Hans Castorp stayed out on his balcony, looking down on the bewitched valley until late into the night… His splendid lounge chair with its three cushions and neck roll had been pulled up close to the wooden railing, topped along its full length by a little pillow of snow; on the white table at his side stood a lighted electric lamp, a pile of books, and a glass of creamy milk, the “evening milk” that was served to all the residents of the Berghof in their rooms each night and into which Hans Castorp would pour a shot of cognac to make it more palatable.

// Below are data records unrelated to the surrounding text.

(** The row of one folder; a database error leaves its counters at zero. *)
Definition db_status_of (folder : str) : DbStatus :=
  let state := match re_status env with Some model => status_name (model folder) | None => $"unknown" end in
  let empty := mkDbStatus folder 0 0 0 0 0 0 0 0 0 0 0 state in
  match re_db env with
  | Some db => match db folder with Ok files => foldl count_file empty files | Err _ => empty end
  | None => empty
  end.

Definition get_db_status : M (list DbStatus) :=
  let! config := load_config in se_ret ((fun f => db_status_of (folder_id f)) <$> cfg_folders config).

(** [Ok] is the default summary, whatever the model answered. *)
Definition get_folder_status (id : str) : M unit :=
  let! config := load_config in
  if existsb (fun f => bool_decide (folder_id f = id)) (cfg_folders config) then
    match re_status env with
    | Some model => match model id with Ok _ => se_ret tt | Err _ => se_throw (Status 500) end
    | None => se_ret tt
    end
  else se_throw (Status 404).

Definition get_connections : ConnectionStatus :=
  match re_manager env with
  | Some cm =>
      let connections := omap (fun d => let+ addr := cv_remote_addr cm d in
                                        Some (mkDeviceConnection (device_id_to_string d) addr ($"tcp-server") 0))
                           (cv_devices cm) in
      mkConnectionStatus (length connections) connections
  | None => mkConnectionStatus 0 []
  end.

(** The rows by device; the totals of the answer are always zero. *)
Definition get_system_connections : gmap DeviceId SystemConnectionStats :=
  match re_manager env with
  | Some cm =>
      foldl (fun m d => match cv_remote_addr cm d with
                        | Some addr => <[d := mkSystemConnectionStats 0 0 ($"tcp-server") true false addr]> m
                        | None => m
                        end) ∅ (cv_devices cm)
  | None => ∅
  end.

(** The checks of [health_check]: database, manager, configuration. *)
Definition health_check : SE (ApiWorld C) ApiFailure (bool * (bool * bool * bool)) := fun w =>
  let '(r, w') := load_config w in
  let config_ok := match r with Ok _ => true | Err _ => false end in
  let cm_ok := bool_decide (is_Some (re_manager env)) in
  (Ok (cm_ok && config_ok, (true, cm_ok, config_ok)), w').

End Pages.

(** ** The tree lists the folder *)

(** A relative name without empty segments. *)
Definition tidy (rel : str) : Prop := Forall (fun seg => seg <> []) (split_on slash rel).

(** The path of an entry below a prefix; an empty name is the prefix itself. *)
Definition under (p rel : str) : str := if decide (rel = []) then p else sub_prefix p rel.

(** What the tree says of a file. *)
Definition listing_row (f : FileInfo) : str * str * option Z * option Z :=
  (name f, entry_type_name (file_type f), if decide (file_type f = File) then Some (size f) else None,
   if decide (file_type f = File) then Some (modified_s f) else None).

(** The rows of an entry below a prefix: those of its children, or its own. *)
Fixpoint listed (p : str) (e : BrowseEntry) : list (str * str * option Z * option Z) :=
  match be_children e with
  | [] => [(under p (be_name e), be_type e, be_size e, be_modified_s e)]
  | children => flat_map (listed (sub_prefix p (be_name e))) children
  end.

(** A file below a prefix, within the depth of the stack. *)
Definition below_prefix (prefix : str) (stack : nat) (f : FileInfo) : Prop :=
  exists rel, name f = under prefix rel /\ (rel = [] \/ tidy rel) /\ (length (split_on slash rel) <= stack)%nat.

Lemma relative_to_under p rel : relative_to p (under p rel) = Some rel.
Proof.
  unfold relative_to, under, sub_prefix. destruct (decide (rel = [])) as [-> | Hr].
  - case_decide; [by subst|]. by rewrite <- (app_nil_r p) at 2; rewrite strip_prefix_app.
  - case_decide; [done|]. by rewrite strip_prefix_app; cbn.
Qed.

Lemma split_on_cases (s : str) :
  (exists k rest, s = k ++ slash :: rest /\ slash ∉ k /\ split_on slash s = k :: split_on slash rest) \/
  (slash ∉ s /\ split_on slash s = [s]).
Proof.
  induction s as [|x s IH]; [right; split; [set_solver|done]|].
  destruct (decide (x = slash)) as [-> | Hx].
  - left. exists [], s. split; [done|]. split; [set_solver|]. cbn [split_on]. by rewrite decide_True.
  - destruct IH as [(k & rest & -> & Hk & E) | [Hs E]]; cbn [split_on]; rewrite decide_False by done; rewrite E.
    + left. exists (x :: k), rest. split; [done|]. split; [set_solver|done].
    + right. split; [set_solver|done].
Qed.

(** What the loop over the files has sorted out. *)
Record sorted_out (prefix : str) (files : list FileInfo) (acc : list (str * list FileInfo) * list FileInfo) : Prop := {
  so_perm : flat_map snd acc.1 ++ acc.2 ≡ₚ files;
  so_group : forall k fs, (k, fs) ∈ acc.1 -> fs <> [] /\
    forall f, f ∈ fs -> exists rest, relative_to prefix (name f) = Some (k ++ slash :: rest) /\ slash ∉ k;
  so_direct : forall f, f ∈ acc.2 -> exists r, relative_to prefix (name f) = Some r /\ slash ∉ r;
}.

Lemma group_push_perm k f m : flat_map snd (group_push k f m) ≡ₚ f :: flat_map snd m.
Proof.
  induction m as [|[k' fs] m IH]; [done|]. cbn. case_decide; cbn.
  - rewrite <- app_assoc. cbn. by rewrite <- Permutation_middle.
  - destruct (str_leb k k'); [done|]. cbn. rewrite IH. by rewrite <- Permutation_middle.
Qed.

Lemma group_push_elem k f m k0 fs0 :
  (k0, fs0) ∈ group_push k f m -> (k0, fs0) ∈ m \/
    (k0 = k /\ (fs0 = [f] \/ exists fs, (k, fs) ∈ m /\ fs0 = fs ++ [f])).
Proof.
  induction m as [|[k' fs] m IH]; cbn; [set_solver|]. case_decide as Hk.
  - subst k'. intros [[= -> ->] | H]%elem_of_cons; [right; split; [done|]; right; exists fs; set_solver|set_solver].
  - destruct (str_leb k k'); [set_solver|].
    intros [[= -> ->] | H]%elem_of_cons; [set_solver|]. apply IH in H. set_solver.
Qed.

Lemma sort_file_step prefix files acc f r :
  sorted_out prefix files acc -> relative_to prefix (name f) = Some r ->
  sorted_out prefix (files ++ [f]) (sort_file prefix acc f).
Proof.
  destruct acc as [entries direct]. intros [Hp Hg Hd] Hr. cbn in Hp, Hg, Hd. unfold sort_file. rewrite Hr.
  destruct (split_on_cases r) as [(k & rest & -> & Hk & E) | [Hs E]]; rewrite E.
  - pose proof (split_on_nonempty slash rest) as Hne. destruct (split_on slash rest) as [|h t]; [done|].
    split; cbn.
    + rewrite group_push_perm. cbn. rewrite Hp. by rewrite Permutation_cons_append.
    + intros k0 fs0 [H | (-> & [-> | (fs & Hin & ->)])]%group_push_elem; [by apply Hg| |].
      * split; [done|]. intros g ->%list_elem_of_singleton. by exists rest.
      * split; [by destruct fs|]. destruct (Hg _ _ Hin) as [_ Hfs].
        intros g [Hin' | ->%list_elem_of_singleton]%elem_of_app; [by apply Hfs|by exists rest].
    + done.
  - split; cbn; [by rewrite app_assoc, Hp|done|].
    intros g [Hin | ->%list_elem_of_singleton]%elem_of_app; [by apply Hd|by exists r].
Qed.

Lemma sort_files_ok prefix files :
  Forall (fun f => is_Some (relative_to prefix (name f))) files ->
  sorted_out prefix files (foldl (sort_file prefix) ([], []) files).
Proof.
  induction files as [|f files IH] using rev_ind; intros Hf.
  - split; cbn; [done|set_solver|set_solver].
  - rewrite foldl_app. cbn. apply Forall_app in Hf as [Hf Hl]. apply Forall_singleton in Hl as [r Hr].
    by eapply sort_file_step; [apply IH|].
Qed.

Lemma tidy_cut k rest : slash ∉ k -> tidy (k ++ slash :: rest) -> k <> [] /\ tidy rest.
Proof. unfold tidy. intros Hk. rewrite split_on_app_sep by done. by intros [? ?]%Forall_cons. Qed.

Lemma tidy_nonempty rel : tidy rel -> rel <> [].
Proof. intros H ->. unfold tidy in H. cbn in H. inversion H as [|? ? Hx _]. by apply Hx. Qed.

(** A file of a group is below the group's own prefix. *)
Lemma group_below prefix stack k rest f :
  below_prefix prefix (S stack) f -> relative_to prefix (name f) = Some (k ++ slash :: rest) -> slash ∉ k ->
  below_prefix (sub_prefix prefix k) stack f.
Proof.
  intros (rel & Hn & Ht & Hl) Hr Hk. rewrite Hn, relative_to_under in Hr. simplify_eq.
  destruct Ht as [He | Ht]; [by apply app_eq_nil in He as [_ ?]|].
  destruct (tidy_cut k rest Hk Ht) as [Hk0 Hrest]. pose proof (tidy_nonempty _ Hrest) as Hr0.
  exists rest. split_and!; [|by right|].
  - rewrite Hn. unfold under, sub_prefix.
    repeat case_decide; try (by destruct k); try (by destruct prefix); try done. by rewrite <- app_assoc.
  - rewrite split_on_app_sep in Hl by done. cbn in Hl. lia.
Qed.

“Ensconced in his lounge chair, miles away from the cut and thrust of life on the “flat lands”, Hans finds himself questioning long-held notions of honour and mortality. Up here, the snow is “eternal”, and time itself becomes slippery and can no longer be trusted to behave as one would expect. This is indeed another world: of never-ending soup and ritualised – almost fetishised – thermometer readings; of rest cures and lectures on love-as-a-disease; of petty rivalries and giddy flirtations (after all, these are individuals “feverish, with accelerated metabolism”); where death is the elephant in every room and only ever happens “behind the scenes”. This gives the novel a lovely feeling of the sublime and the uncanny. Indeed, at times it almost slips into the realms of the supernatural. An x-ray machine, a visit to the cinema and a gramophone player are all treated with suspicious wonder; a central chapter, entitled “Snow”, concerns its 50-odd pages with Hans\’s near-fatal expedition into the snowy wasteland surrounding the sanatorium, an expedition that culminates in a horrific hallucination which could have come straight out of the pages of HP Lovecraft. There is even a séance scene. (And I assume we\’re all in agreement here that any self-respecting Winter Read should have at least one séance scene?) All the while, unbeknownst to the inhabitants of the clinic, Europe inches towards a war that will destroy this rarefied way of life for ever.

“If this all sounds a little grim, it is worth reiterating that The Magic Mountain is essentially a comic novel – albeit a comic novel dealing with the darkest of subjects. The entire work is suffused with a sly and gentle humour, making it an absolute delight to read. And, if you want to make the experience more delightful still, be sure to invest in the superior John E Woods translation, published – in hardback only, unfortunately – by Everyman\’s Library. What it loses in the beautiful cover artwork of the paperback it gains in lucid prose-style and readability. A book I return to every couple of years, The Magic Mountain is simply one of the greatest novels ever written.”